§ Problem to work on: Up to and including the line containing "IPH_HL_BYTES m (payload b) <", set down each line of the entries below exactly, starting from the first, and leave out the rest.

§ Collected data entries:

(* ===== verification/Ip4Rx.v ===== *)
(** * Receiving IPv4 packets: every packet is consumed

    ip4_input returns from every state and keeps the packets in order, given
    what reassembly and the transport protocols promise ([upper_ok]). *)
From S2P Require Import Prelude NetShim Ip4Addr Link Etharp EtharpInv Checksum Pbuf PbufChain PbufOps NetGlue PbufClone Ethernet EthernetInv EthernetRx Ip4 Icmp Ip4Input Ip4Inv IcmpInv.

(** The payload of the first pbuf lies behind its header in the address space. *)
Definition placed (p : Z) (b : pbuf) : Prop :=
  0 <= p /\ 0 <= payload b /\ payload b + p_len b < 18446744073709551616 /\
  (has_flag (type_internal b) PBUF_TYPE_FLAG_STRUCT_DATA_CONTIGUOUS = true -> p + 24 <= payload b).

(** A packet as the driver makes it: in place and with one reference. *)
Definition received (p : Z) (st : ipst) : Prop := exists b, pget (ip_heap st) p = Ret b /\ p_ref b = 1 /\ placed p b.

(** The bytes that ip4_input reads before it has compared lengths. *)
Definition readable (m : memory) (b : pbuf) : Prop :=
  4 <= p_len b /\ (IPH_PROTO m (payload b) = IP_PROTO_UDP -> IPH_HL_BYTES m (payload b) + 4 <= p_len b).

(** A fragment of a larger packet; one that brings data, in a single pbuf of the
    size of a frame at most. *)
Definition is_fragment (m : memory) (a : Z) : bool := truth (Z.land (IPH_OFFSET m a) (lwip_htons (Z.lor IP_OFFMASK IP_MF))).
Definition brings_data (m : memory) (b : pbuf) : Prop := is_fragment m (payload b) = true ->
  IPH_HL_BYTES m (payload b) < lwip_ntohs (IPH_LEN m (payload b)) /\ p_tot_len b <= TXBUF /\ next b = NULL.

(** The packet [b] without its first [k] bytes. *)
Definition advance (k : Z) (b : pbuf) : pbuf := set_data (payload b + k) (p_len b - k) (p_tot_len b - k) b.
(* ===== verification/Ip4Theorems.v ===== *)
(** * IPv4 and ICMP: theorems *)
From S2P Require Import Prelude NetShim Ip4Addr Link Etharp EtharpInv EtharpOps EtharpSend EtharpTheorems Checksum Pbuf PbufChain PbufOps NetGlue PbufClone Ethernet EthernetInv EthernetRx EthernetTheorems Ip4 Icmp Ip4Input Ip4Inv IcmpInv Ip4Rx Ip4Hdr Ip4Send.

Section Ip4.
Context {Fr : Frame}.
Variable custom_free : Z -> pheap -> res pheap.
Variable malloc : nat -> gmap Z pbuf -> Z.
Context (Hmalloc : malloc_ok malloc).
Variable bmos : netif.
Context (Hbmos : nif_hwaddr_len bmos = ETH_HWADDR_LEN).
#[local] Instance top_ops : LinkOps nic := nic_link custom_free malloc bmos.
#[local] Instance top_laws : LinkLaws nic := nic_laws custom_free malloc Hmalloc bmos Hbmos.
Variable known : Z -> Prop.
Context (known_null : ~ known 0).
Variable nf : netifs.
Context (Hnf : netifs_ok known nf).
Variable ip4_frag : Z -> Z -> Z -> ipst -> res (Z * ipst).
Abbreviation ok := (arp_ok known).
Context (Hfrag : forall F0, @frag_ok F0 custom_free malloc Hmalloc bmos Hbmos known nf ip4_frag).
Context {T : Type}.
Variable ip4_reass : Z -> ipst -> T -> res (Z * ipst * T).
Variables udp_input tcp_input : Z -> Z -> ip_globals -> ipst -> T -> res (ipst * T).
Variable keeps : Frame -> T -> Prop.
Context (Hup : upper_ok custom_free malloc Hmalloc bmos Hbmos known nf ip4_reass udp_input tcp_input keeps).
Abbreviation okF F0 := (@arp_ok nic top_ops (@nic_laws F0 custom_free malloc Hmalloc bmos Hbmos) known).
Abbreviation ip_rx := (ip4_rx custom_free malloc bmos nf ip4_frag ip4_reass udp_input tcp_input).
Abbreviation ip_input := (ip4_input custom_free malloc bmos nf ip4_frag ip4_reass udp_input tcp_input).

(** What IP asks of a packet. *)
Definition ip_ready (p : Z) (m : memory) (b : pbuf) : Prop := p_ref b = 1 /\ placed p b /\ readable m b /\ brings_data m b.

Lemma ip_takes : ip4_takes custom_free malloc Hmalloc bmos Hbmos known (fun F s => keeps F s.2) ip_rx ip_ready (nf_at nf).
Proof.
  intros F p netif b st [id t] x K H [n Hn] Hg (Hr & Hp & Hrd & Hbd). unfold ip4_rx. cbn [fst snd].
  destruct (ip4_input_spec (F := F) custom_free malloc Hmalloc bmos Hbmos known known_null nf Hnf ip4_frag Hfrag ip4_reass udp_input tcp_input keeps Hup
    p netif n b x (mkIpst st id) t K H ltac:(by exists b) Hg Hrd Hbd Hn) as (st' & t' & x' & F' & -> & K' & H').
  cbn [res_bind]. by exists (ip_arp st'), (ip_id st', t'), x', F'.
Qed.

(** The IP packet in a frame. *)
Definition frame_packet (b : pbuf) : pbuf := set_data (payload b + SIZEOF_ETH_HDR) (p_len b - SIZEOF_ETH_HDR) (p_tot_len b - SIZEOF_ETH_HDR) b.

(** Every received frame is consumed, whatever the layers above IP are, as long
    as they keep their contract. *)
Lemma rx_consumed p netif n b x st id t :
  keeps Fr t -> ok (p :: x) st -> nf_at nf netif = Some n -> pget (nic_heap (lk st)) p = Ret b -> p_ref b = 1 -> placed p b ->
  (is_arp st p = true -> SIZEOF_ETH_HDR + SIZEOF_ETHARP_HDR <= nic_room (lk st) p) ->
  (is_ip st p = true -> readable (pmem (nic_heap (lk st))) (frame_packet b) /\ brings_data (pmem (nic_heap (lk st))) (frame_packet b)) ->
  exists st' s' x' F', ethernet_input custom_free malloc ip_rx bmos (nf_at nf) p netif st (id, t) = Ret (ERR_OK, st', s') /\
    keeps F' s'.2 /\ okF F' x' st' /\
    (is_arp st p = true -> has_flag (if_flags n) NETIF_FLAG_ETHARP = true ->
     x' = x /\ s' = (id, t) /\ F' = Fr /\ heard n netif (frame_body st p SIZEOF_ETHARP_HDR) (arp_table st) (arp_table st')).
Proof.
  intros K H Hn Hg Hr Hpl Harp Hip. destruct (no_nif _ _ Hnf _ _ Hn) as (Hk & N1 & N2).
  apply (ethernet_input_spec custom_free malloc Hmalloc bmos Hbmos known known_null (fun F s => keeps F s.2) ip_rx ip_ready (nf_at nf) ip_takes); try done.
  intros Hi b0 b' Hg0 (S & B1 & B2 & B3). rewrite Hg in Hg0. injection Hg0 as <-. specialize (Hip Hi).
  assert (SIZEOF_ETH_HDR < p_len b) as Hlen.
  { unfold is_ip in Hi. apply andb_true_iff in Hi as [Hi%Z.ltb_lt _]. apply pget_lookup in Hg as [_ Hg].
    unfold nic_room in Hi. by rewrite Hg in Hi. }
  destruct Hpl as (L1 & L2 & L3 & L4). unfold SIZEOF_ETH_HDR in *. rewrite u64_small in B1 by lia.
  split; [rewrite (sl_ref _ _ S); done|]. split.
  - unfold placed. rewrite B1, B2, (sl_type _ _ S). split_and!; try lia. intros F. specialize (L4 F). lia.
  - unfold readable, brings_data, frame_packet in *. cbn [payload p_len p_tot_len next set_data] in *. rewrite B1, B2, B3, (sl_next _ _ S). done.
Qed.
(** The datagram with the new fragment. *)
Definition with_frag (hdr : list Z) (l : list ip_reass_helper) (d : ip_reassdata) : ip_reassdata :=
  if is_last_frag hdr then set_last (fr_end (new_frag NULL hdr)) (set_rd_p l d) else set_rd_p l d.

(** What became of the fragment: dropped, queued, or the last one missing. *)
Definition dropped F r d p hdr st1 q st' r' F' : Prop :=
  q = 0 /\ F' = thawed p F /\ pmem (ip_heap st') = pmem (ip_heap st1) /\ (rd_p d <> [] -> r' = r) /\
  (fr_end (new_frag p hdr) < fr_start (new_frag p hdr) \/ is_last_frag hdr = true /\ 65515 < fr_end (new_frag p hdr) \/
   exists t, t ∈ rd_p d /\ overlap (new_frag p hdr) t).
Definition queued F r i d hdr l st1 q st' r' F' : Prop :=
  q = 0 /\ F' = F /\ st' = st1 /\ reassdatagrams r' = <[i := with_frag hdr l d]> (reassdatagrams r).
Definition completed F r i d hdr l st1 q st' r' F' : Prop :=
  exists f k b b' rr, l = f :: k /\ q = fr_p f /\ reassdatagrams r' = delete i (reassdatagrams r) /\ kept F F' l /\
    @frame F !! fr_p f = Some b /\ packet (ip_heap st') q ((q, b') :: rr) 1 /\
    pmem (ip_heap st') = restore_hdr (pmem (ip_heap st1)) (payload b) (rd_iphdr d) (u16 (rd_datagram_len (with_frag hdr l d) + IP_HLEN)) /\
    forall m, chain_data m ((q, b') :: rr) = mem_read m (payload b) (p_len b) ++ concat (frag_data F m <$> k).
Definition into F r i d p hdr st q st' r' F' : Prop :=
  exists st1, stored F (new_frag p hdr :: rd_p d) st st1 /\
  (dropped F r d p hdr st1 q st' r' F' \/
   exists l, l ≡ₚ new_frag p hdr :: rd_p d /\ spaced l /\ (forall t, t ∈ rd_p d -> ~ overlap (new_frag p hdr) t) /\
     if finished (is_last_frag hdr || has_flag (rd_flags d) IP_REASS_FLAG_LASTFRAG) l
     then completed F r i d hdr l st1 q st' r' F' else queued F r i d hdr l st1 q st' r' F').

(** A fragment that is dropped; its datagram goes with it if it is the first. *)
Lemma into_drop F r i d p b hdr x st st1 : slot_ok F r i d -> okF F x st -> arrived F r p b -> stored F (new_frag p hdr :: rd_p d) st st1 ->
  fr_end (new_frag p hdr) < fr_start (new_frag p hdr) \/ is_last_frag hdr = true /\ 65515 < fr_end (new_frag p hdr) \/
  (exists t, t ∈ rd_p d /\ overlap (new_frag p hdr) t) -> exists q st' r' F',
  (let* r := match rd_p d with [] => lwip_assert (Nat.eqb i 0) (Ret (ip_reass_dequeue_datagram i r)) | _ => Ret r end in
   let* st := ip_free custom_free p st1 in Ret (NULL, st, r)) = Ret (q, st', r') /\ reass_inv F' r' /\ outcome F' q x st' /\
   into F r i d p hdr st q st' r' F'.
Proof.
  intros HS H Ha T1 Why. pose proof (stored_ok custom_free malloc Hmalloc bmos Hbmos known F F _ x st st1 H T1) as H1.
  destruct (slot_drop F r i d HS) as (r' & -> & I' & Sub & Er). cbn [res_bind].
  destruct (drop_spec F r' x st1 p b H1) as (st' & -> & H' & R' & Em); [|done|].
  { destruct Ha as (A1 & A2 & A3). split_and!; try done. intros (f & -> & Hf)%list_elem_of_fmap. apply A3, list_elem_of_fmap. exists f. split; [done|by apply Sub]. }
  cbn [res_bind]. exists NULL, st', r', (thawed p F). split; [done|]. split; [done|]. split; [by left|]. exists st1. split; [done|]. by left.
Qed.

§ Written answer:
(* ===== verification/Ip4Rx.v ===== *)
(** * Receiving IPv4 packets: every packet is consumed

    ip4_input returns from every state and keeps the packets in order, given
    what reassembly and the transport protocols promise ([upper_ok]). *)
From S2P Require Import Prelude NetShim Ip4Addr Link Etharp EtharpInv Checksum Pbuf PbufChain PbufOps NetGlue PbufClone Ethernet EthernetInv EthernetRx Ip4 Icmp Ip4Input Ip4Inv IcmpInv.

(** The payload of the first pbuf lies behind its header in the address space. *)
Definition placed (p : Z) (b : pbuf) : Prop :=
  0 <= p /\ 0 <= payload b /\ payload b + p_len b < 18446744073709551616 /\
  (has_flag (type_internal b) PBUF_TYPE_FLAG_STRUCT_DATA_CONTIGUOUS = true -> p + 24 <= payload b).

(** A packet as the driver makes it: in place and with one reference. *)
Definition received (p : Z) (st : ipst) : Prop := exists b, pget (ip_heap st) p = Ret b /\ p_ref b = 1 /\ placed p b.

(** The bytes that ip4_input reads before it has compared lengths. *)
Definition readable (m : memory) (b : pbuf) : Prop :=
  4 <= p_len b /\ (IPH_PROTO m (payload b) = IP_PROTO_UDP -> IPH_HL_BYTES m (payload b) + 4 <= p_len b).

(** A fragment of a larger packet; one that brings data, in a single pbuf of the
    size of a frame at most. *)
Definition is_fragment (m : memory) (a : Z) : bool := truth (Z.land (IPH_OFFSET m a) (lwip_htons (Z.lor IP_OFFMASK IP_MF))).
Definition brings_data (m : memory) (b : pbuf) : Prop := is_fragment m (payload b) = true ->
  IPH_HL_BYTES m (payload b) < lwip_ntohs (IPH_LEN m (payload b)) /\ p_tot_len b <= TXBUF /\ next b = NULL.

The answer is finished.